個とうんこ
会社の個室で用を足していると、左右から、力む声、排泄音が聞こえる。ふと思うと何故この薄壁一つ挟んで、扉の上下に隙間があるこのガバガバな個室の中で 我々は当然のように一緒にうんこをしているのか。
いつからだろうか、僕らが周りを気にせずうんこができるようになったのは。
ハッキリと覚えている限り、小学生のときには学校でうんこは出来なかった。学校でうんこをしようものなら、個室から出てきたのを見られようものなら、その日は完全に晒し者である。僕はいつもうんこを我慢し、帰宅していた。友人に悟られないように、それでも石蹴りの石を用水路に落とさないように。
中学、高校はどうだろうか。この時期に関しては正直どうしていたか覚えていない。あれ、うちの学校って個室あったっけ、と考えてしまうレベルだ。微かに思い出せるのは保健室の前にあった綺麗な個室は使っていたような覚えがある。
大学に関しては、学部の校舎のトイレがそこまで綺麗でなかったので、隣の学部のトイレまで行っていたのを覚えている。立派にうんこができるようになったのは大学時代からなのかもしれない。
学生時代にうんこを恥ずかしがるのは「xxxがうんこをしていた」という、個とうんこの紐付けがされてしまうからである。人間である以上、排泄行為は避けられないのだが、精神的に幼いときには個とうんこを紐付けてしまい、うんこに対するネガティブイメージが個に結びつくことによって、誂われる対象となったり、うんこをすることへの恥ずかしさに繋がるのである。
そんな僕らも精神が成長すると個とうんこを別々に考えることができるようになる。

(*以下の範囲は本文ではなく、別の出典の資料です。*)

(** [PreVoteArgs] has the fields of [RequestVoteArgs], and [PreVoteReply] those of
    [RequestVoteReply]. *)
Definition PreVoteArgs : Type := RequestVoteArgs.
Definition PreVoteReply : Type := RequestVoteReply.

Record AppendEntriesArgs : Type := mkAppendArgs {
  ae_term : Z;
  ae_leader_id : string;
  ae_prev_log_index : Z;
  ae_prev_log_term : Z;
  ae_entries : list LogEntry;
  ae_leader_commit : Z;
  ae_timestamp_ms : Z;
  ae_hmac : option (list byte);
}.

Record AppendEntriesReply : Type := mkAppendReply {
  aer_term : Z;
  aer_success : bool;
  aer_timestamp_ms : Z;
  aer_hmac : option (list byte);
}.

Record ConfigChangeProposal : Type := mkProposal {
  cp_proposal_id : string;
  cp_node_id : string;
  cp_action : MembershipAction;
  cp_timestamp_ms : Z;
}.

Record ConfigChangeApproval : Type := mkApproval {
  ca_proposal_id : string;
  ca_approver_id : string;
  ca_timestamp_ms : Z;
  ca_hmac : list byte;
}.

Record PendingConfigChange : Type := mkPending {
  pc_proposal : ConfigChangeProposal;
  pc_approvers : gset string;
}.

Record SnapshotChunkBuffer : Type := mkChunkBuffer {
  cb_data : list byte;
  cb_total_size : Z;
  cb_last_included_index : Z;
  cb_last_included_term : Z;
}.

(** ** The node

    Two fields of the struct are left out: [started_at], the origin of the
    monotonic clock (here [mono] is the reading), and [last_reply_ts], which no
    function reads or writes after construction. *)

Record RaftNode : Type := mkNode {
  n_id : string;
  n_state : RaftState;
  n_current_term : Z;
  n_voted_for : option string;
  n_log : RaftLog;
  n_peers : list string;
  n_base_election_timeout_ms : Z;
  n_election_timeout_ms : Z;
  n_last_heartbeat_ms : Z;
  n_cluster_secret : option (list byte);
  n_max_message_age_ms : Z;
  n_max_future_skew_ms : Z;
  n_next_index : gmap string Z;
  n_match_index : gmap string Z;
  n_replay_cache : ReplayCache;
  n_storage : option AttachedStorage;
  n_state_machine : option SM.Inner;
  n_last_snapshot_index : Z;
  n_last_snapshot_term : Z;
  n_snapshot_interval : Z;
  n_vote_rate_limiter : VoteRateLimiter;
  n_pending_config_changes : gmap string PendingConfigChange;
  n_last_config_change_at : gmap string Z;
  n_min_config_change_interval_ms : Z;
  n_last_heartbeat_monotonic_ms : Z;
  n_snapshot_chunk_buffers : gmap string SnapshotChunkBuffer;
  n_recent_departed_peers : gmap string Z;
  n_forged_reply_rejects : Z;
  n_forged_snapshot_rejects : Z;
  n_current_leader_hint : option string;
  n_accept_legacy_reply_hmac_tags : bool;
  n_legacy_reply_hmac_accepts : Z;
  n_apply_halted : bool;
}.
(* ===== verification/RaftVoteProofs.v ===== *)
(** * Elections: a node votes once per term, also across restarts

    [node_step] is one call of a public operation of a node, or a crash followed by
    a restart from storage.  The hard state (term and vote) changes only as Raft
    allows and, as long as no save of it fails, is on disk whenever a step ends, so
    that no two candidates can collect a quorum of votes in one term.  The code only
    logs a failed save: [lost_vote_is_cast_again] in [RaftGaps] shows what follows. *)

From coqutil Require Import Byte.
From stdpp Require Import prelude gmap strings list sorting relations.
From Stdlib Require Import ZArith Lia.
From S2P Require Import Prelude RustStd RaftLog RaftStateMachine RaftGuard RaftNode.
From S2P Require Import RaftReplicate RaftSnapshot.
Local Open Scope Z_scope.

(** ** Parts of the node that an operation leaves alone *)

(** The hard state on disk and how the coming saves of it end. *)
Definition hard_view (s : AttachedStorage) : HardState * list SaveOutcome :=
  (st_hard (sto_contents s), sto_hard_io s).

Lemma append_log_view es s : hard_view (sto_append_log es s).2 = hard_view s.
Proof. unfold sto_append_log, sto_update_log. by destruct (next_outcome _) as [[|] ?]. Qed.
Lemma truncate_log_view a s : hard_view (sto_truncate_log_after a s).2 = hard_view s.
Proof. unfold sto_truncate_log_after, sto_update_log. by destruct (next_outcome _) as [[|] ?]. Qed.
Lemma save_snapshot_view p s : hard_view (sto_save_snapshot p s).2 = hard_view s.
Proof. unfold sto_save_snapshot. by destruct (next_outcome _) as [[|] ?]. Qed.

(** Identity, term, vote and the persisted hard state. *)
Definition same_vote (n n' : RaftNode) : Prop :=
  n_id n' = n_id n /\ n_current_term n' = n_current_term n /\ n_voted_for n' = n_voted_for n
  /\ (hard_view <$> n_storage n') = (hard_view <$> n_storage n).

#[global] Instance same_vote_preorder : PreOrder same_vote.
Proof. split; [done|]. intros a b c (? & ? & ? & ?) (? & ? & ? & ?). split_and!; congruence. Qed.

Section Frames.
Context (crates : RaftCrates).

個室は互いにブラックボックスで密室であり、そこで自分がうんこをしたとしても、他人がうんこしたとしても、ブラックボックスの中で行われていることであり、全く意識をしないのだ。
しかし、小を足しているときについでに屁をこくのは恥ずかしいと思ってしまうのだが、それは同じく小を足している他人から、「屁をこいている私」すなわち「個とうんこが繋がった状態の私」を見られるのが恥ずかしいからなのかもしれない。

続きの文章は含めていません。